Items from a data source
(** * Heads-up hold'em simulation core: evaluator, betting engine, equity,
      lookup tables.

    A shallow embedding of [src/fast_evaluator.py], [src/match_engine.py],
    [src/strategies/equity_calculator.py], [src/strategies/gtob_table.py]
    and the table loader of [src/strategies/RMBALL.py], with the properties
    the specification states about them.

    Conventions.
    - Python [int] is [Z]; [%] and [//] with a positive divisor are
      [Z.modulo] and [Z.div]; [|], [&], [<<] are [Z.lor], [Z.land],
      [Z.shiftl].
    - A Python list is a [list]; indexing goes through [py_get], which
      wraps negative indices and raises [IndexError] out of range.
    - A function that can raise returns a [result].
    - Chip amounts are Python floats; they are modelled as exact rationals
      ([Q], compared with [==]).  With the default blinds (0.5 and 1.0) and
      stack (200.0) every amount the engine computes is a multiple of 0.25
      below 2^53, on which binary floating point is exact. *)

From Stdlib Require Import ZArith QArith Qabs Bool Lia Lqa String Ascii.
From stdpp Require Import base decidable option numbers sorting gmap list.

Local Open Scope Z_scope.

(** ** Exceptions and results *)

Inductive exn : Type :=
  | IndexError
  | KeyError
  | ValueError
  | ZeroDivisionError
  | AssertionError
  | FileNotFoundError
  | StructError
  | OutOfFuel.  (* not a Python exception: a loop of the model ran out of fuel *)

Inductive result (A : Type) : Type :=
  | Ok (a : A)
  | Raise (e : exn).
Arguments Ok {A} a.
Arguments Raise {A} e.

Definition rbind {A B} (m : result A) (f : A -> result B) : result B :=
  match m with
  | Ok a => f a
  | Raise e => Raise e
  end.

Notation "'do' x <- m ; k" := (rbind m (fun x => k))
  (at level 10, x name, m at level 100, k at level 200).

Definition is_ok {A} (m : result A) : bool :=
  match m with Ok _ => true | Raise _ => false end.

(** ** Python list indexing *)

(** [l[i]] accepts [-len(l) <= i < len(l)]. *)
Definition py_index {A} (l : list A) (i : Z) : result nat :=
  let n := Z.of_nat (length l) in
  if (0 <=? i) && (i <? n) then Ok (Z.to_nat i)
  else if (- n <=? i) && (i <? 0) then Ok (Z.to_nat (n + i))
  else Raise IndexError.

Definition py_get {A} (l : list A) (i : Z) : result A :=
  do k <- py_index l i;
  match l !! k with
  | Some x => Ok x
  | None => Raise IndexError
  end.

(** [l[i] += 1], returning the new list and the new value of the cell. *)
Definition py_incr (l : list Z) (i : Z) : result (list Z * Z) :=
  do k <- py_index l i;
  match l !! k with
  | Some x => Ok (<[k := x + 1]> l, x + 1)
  | None => Raise IndexError
  end.

(** ** Card strings, [match_engine.py] *)

Module Codec.

Definition RANK_MAP : list (ascii * Z) :=
  [("2", 0); ("3", 1); ("4", 2); ("5", 3); ("6", 4); ("7", 5); ("8", 6);
   ("9", 7); ("T", 8); ("J", 9); ("Q", 10); ("K", 11); ("A", 12)]%char.

Definition SUIT_MAP : list (ascii * Z) :=
  [("s", 0); ("h", 1); ("d", 2); ("c", 3)]%char.

Definition INT_TO_RANK : list ascii :=
  ["2"; "3"; "4"; "5"; "6"; "7"; "8"; "9"; "T"; "J"; "Q"; "K"; "A"]%char.

Definition INT_TO_SUIT : list ascii := ["s"; "h"; "d"; "c"]%char.

(** [d[k]] on a dict: [KeyError] when the key is absent. *)
Fixpoint dict_get (d : list (ascii * Z)) (k : ascii) : result Z :=
  match d with
  | [] => Raise KeyError
  | (k', v) :: rest => if Ascii.eqb k k' then Ok v else dict_get rest k
  end.

(** [s[i]] on a string, for [i >= 0]. *)
Definition str_get (s : string) (i : nat) : result ascii :=
  match String.get i s with
  | Some c => Ok c
  | None => Raise IndexError
  end.

(** [RANK_MAP[card_str[0]] + SUIT_MAP[card_str[1]] * 13] *)
Definition card_to_int (card_str : string) : result Z :=
  do c0 <- str_get card_str 0;
  do r <- dict_get RANK_MAP c0;
  do c1 <- str_get card_str 1;
  do s <- dict_get SUIT_MAP c1;
  Ok (r + s * 13).

(** [INT_TO_RANK[card_int % 13] + INT_TO_SUIT[card_int // 13]] *)
Definition int_to_card (card_int : Z) : result string :=
  do r <- py_get INT_TO_RANK (card_int mod 13);
  do s <- py_get INT_TO_SUIT (card_int / 13);
  Ok (String r (String s EmptyString)).

(** [[card_to_int(c) for c in strs]] *)
Fixpoint cards_of (strs : list string) : result (list Z) :=
  match strs with
  | [] => Ok []
  | c :: rest =>
      do x <- card_to_int c;
      do xs <- cards_of rest;
      Ok (x :: xs)
  end.

End Codec.

(** ** The evaluator, [fast_evaluator.py] *)

Module Evaluator.

Definition rank_of (c : Z) : Z := c mod 13.
Definition suit_of (c : Z) : Z := c / 13.

(** [range(12, 3, -1)] and [range(12, -1, -1)]. *)
Definition straight_highs : list Z := [12; 11; 10; 9; 8; 7; 6; 5; 4].
Definition ranks_high_to_low : list Z :=
  [12; 11; 10; 9; 8; 7; 6; 5; 4; 3; 2; 1; 0].

(** [s_mask = 0; for j in range(5): s_mask |= (1 << (i - j))] *)
Definition s_mask (i : Z) : Z :=
  fold_left (fun m j => Z.lor m (Z.shiftl 1 (i - j))) [0; 1; 2; 3; 4] 0.

Definition WHEEL_MASK : Z :=
  Z.lor (Z.lor (Z.lor (Z.lor (Z.shiftl 1 12) (Z.shiftl 1 0)) (Z.shiftl 1 1))
               (Z.shiftl 1 2)) (Z.shiftl 1 3).

(** [mask = 0; for r in rs: mask |= (1 << r)] *)
Definition rank_mask (rs : list Z) : Z :=
  fold_left (fun m r => Z.lor m (Z.shiftl 1 r)) rs 0.

(** The loop over the suits: the first suit whose running count reaches
    five, [-1] when the loop runs out. *)
Fixpoint find_flush (suits : list Z) (suit_counts : list Z) : result Z :=
  match suits with
  | [] => Ok (-1)
  | s :: rest =>
      do cn <- py_incr suit_counts s;
      if 5 <=? snd cn then Ok s else find_flush rest (fst cn)
  end.

(** [for i in range(12, 3, -1): ... if (mask & s_mask) == s_mask: return i],
    then the wheel test. [None] when neither matches. *)
Fixpoint scan_windows (mask : Z) (highs : list Z) : option Z :=
  match highs with
  | [] => None
  | i :: rest =>
      if Z.land mask (s_mask i) =? s_mask i then Some i
      else scan_windows mask rest
  end.

Definition straight_high (mask : Z) : option Z :=
  match scan_windows mask straight_highs with
  | Some i => Some i
  | None => if Z.land mask WHEEL_MASK =? WHEEL_MASK then Some 3 else None
  end.

(** [flush_ranks.sort(reverse=True)]: a merge sort under "comes before
    when greater or equal". *)
Definition desc : relation Z := fun x y => y <= x.

#[global] Instance desc_dec : RelDecision desc := fun x y => decide (y <= x).

Definition sort_desc (l : list Z) : list Z := merge_sort desc l.

(** [score = 5 << 20; for i in range(5): score |= flush_ranks[i] << (16 - 4*i)] *)
Fixpoint pack_flush (flush_ranks : list Z) (idx : list Z) (score : Z) : result Z :=
  match idx with
  | [] => Ok score
  | i :: rest =>
      do r <- py_get flush_ranks i;
      pack_flush flush_ranks rest (Z.lor score (Z.shiftl r (16 - 4 * i)))
  end.

Definition flush_branch (unsorted_flush_ranks : list Z) : result Z :=
  let flush_ranks := sort_desc unsorted_flush_ranks in
  let mask := rank_mask flush_ranks in
  match straight_high mask with
  | Some i => Ok (Z.lor (Z.shiftl 8 20) (Z.shiftl i 16))
  | None => pack_flush flush_ranks [0; 1; 2; 3; 4] (Z.shiftl 5 20)
  end.

(** [rank_counts = [0] * 13; for r in ranks: rank_counts[r] += 1] *)
Fixpoint count_ranks (ranks : list Z) (rank_counts : list Z) : result (list Z) :=
  match ranks with
  | [] => Ok rank_counts
  | r :: rest =>
      do cn <- py_incr rank_counts r;
      count_ranks rest (fst cn)
  end.

(** The four lists built by the loop over [range(12, -1, -1)]. *)
Record groups : Type := Groups {
  quads : list Z;
  trips : list Z;
  pairs : list Z;
  singles : list Z
}.

(** [for r in range(12, -1, -1): c = rank_counts[r];
     if c == 4: quads.append(r) elif c == 3: trips.append(r)
     elif c == 2: pairs.append(r) elif c == 1: singles.append(r)] *)
Fixpoint classify (rank_counts : list Z) (rs : list Z) (g : groups) : result groups :=
  match rs with
  | [] => Ok g
  | r :: rest =>
      do c <- py_get rank_counts r;
      classify rank_counts rest
        (if c =? 4 then Groups (quads g ++ [r]) (trips g) (pairs g) (singles g)
         else if c =? 3 then Groups (quads g) (trips g ++ [r]) (pairs g) (singles g)
         else if c =? 2 then Groups (quads g) (trips g) (pairs g ++ [r]) (singles g)
         else if c =? 1 then Groups (quads g) (trips g) (pairs g) (singles g ++ [r])
         else g)
  end.

(** [kicker = 0; for r in range(12, -1, -1):
     if <keep r> and rank_counts[r] > 0: kicker = r; break] *)
Fixpoint first_kicker (rank_counts : list Z) (keep : Z -> bool) (rs : list Z)
    : result Z :=
  match rs with
  | [] => Ok 0
  | r :: rest =>
      if keep r then
        do c <- py_get rank_counts r;
        if 0 <? c then Ok r else first_kicker rank_counts keep rest
      else first_kicker rank_counts keep rest
  end.

(** [kickers = []; for r in range(12, -1, -1):
     if <keep r> and rank_counts[r] > 0:
       kickers.append(r); if len(kickers) == n: break] *)
Fixpoint collect_kickers (rank_counts : list Z) (keep : Z -> bool) (n : nat)
    (rs : list Z) (kickers : list Z) : result (list Z) :=
  match rs with
  | [] => Ok kickers
  | r :: rest =>
      if keep r then
        do c <- py_get rank_counts r;
        if 0 <? c then
          let kickers' := kickers ++ [r] in
          if (length kickers' =? n)%nat then Ok kickers'
          else collect_kickers rank_counts keep n rest kickers'
        else collect_kickers rank_counts keep n rest kickers
      else collect_kickers rank_counts keep n rest kickers
  end.

(** [for i, k in enumerate(kickers): score |= (k << (16 - 4*i))] *)
Fixpoint pack_high (kickers : list Z) (i : Z) (score : Z) : Z :=
  match kickers with
  | [] => score
  | k :: rest => pack_high rest (i + 1) (Z.lor score (Z.shiftl k (16 - 4 * i)))
  end.

(** Python truth value of a list. *)
Definition truthy {A} (l : list A) : bool :=
  match l with [] => false | _ :: _ => true end.

Definition len {A} (l : list A) : Z := Z.of_nat (length l).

Work instruction: The answer must consist of every line from the entries above that contains "rbind".

Written response:
Definition rbind {A B} (m : result A) (f : A -> result B) : result B :=
Notation "'do' x <- m ; k" := (rbind m (fun x => k))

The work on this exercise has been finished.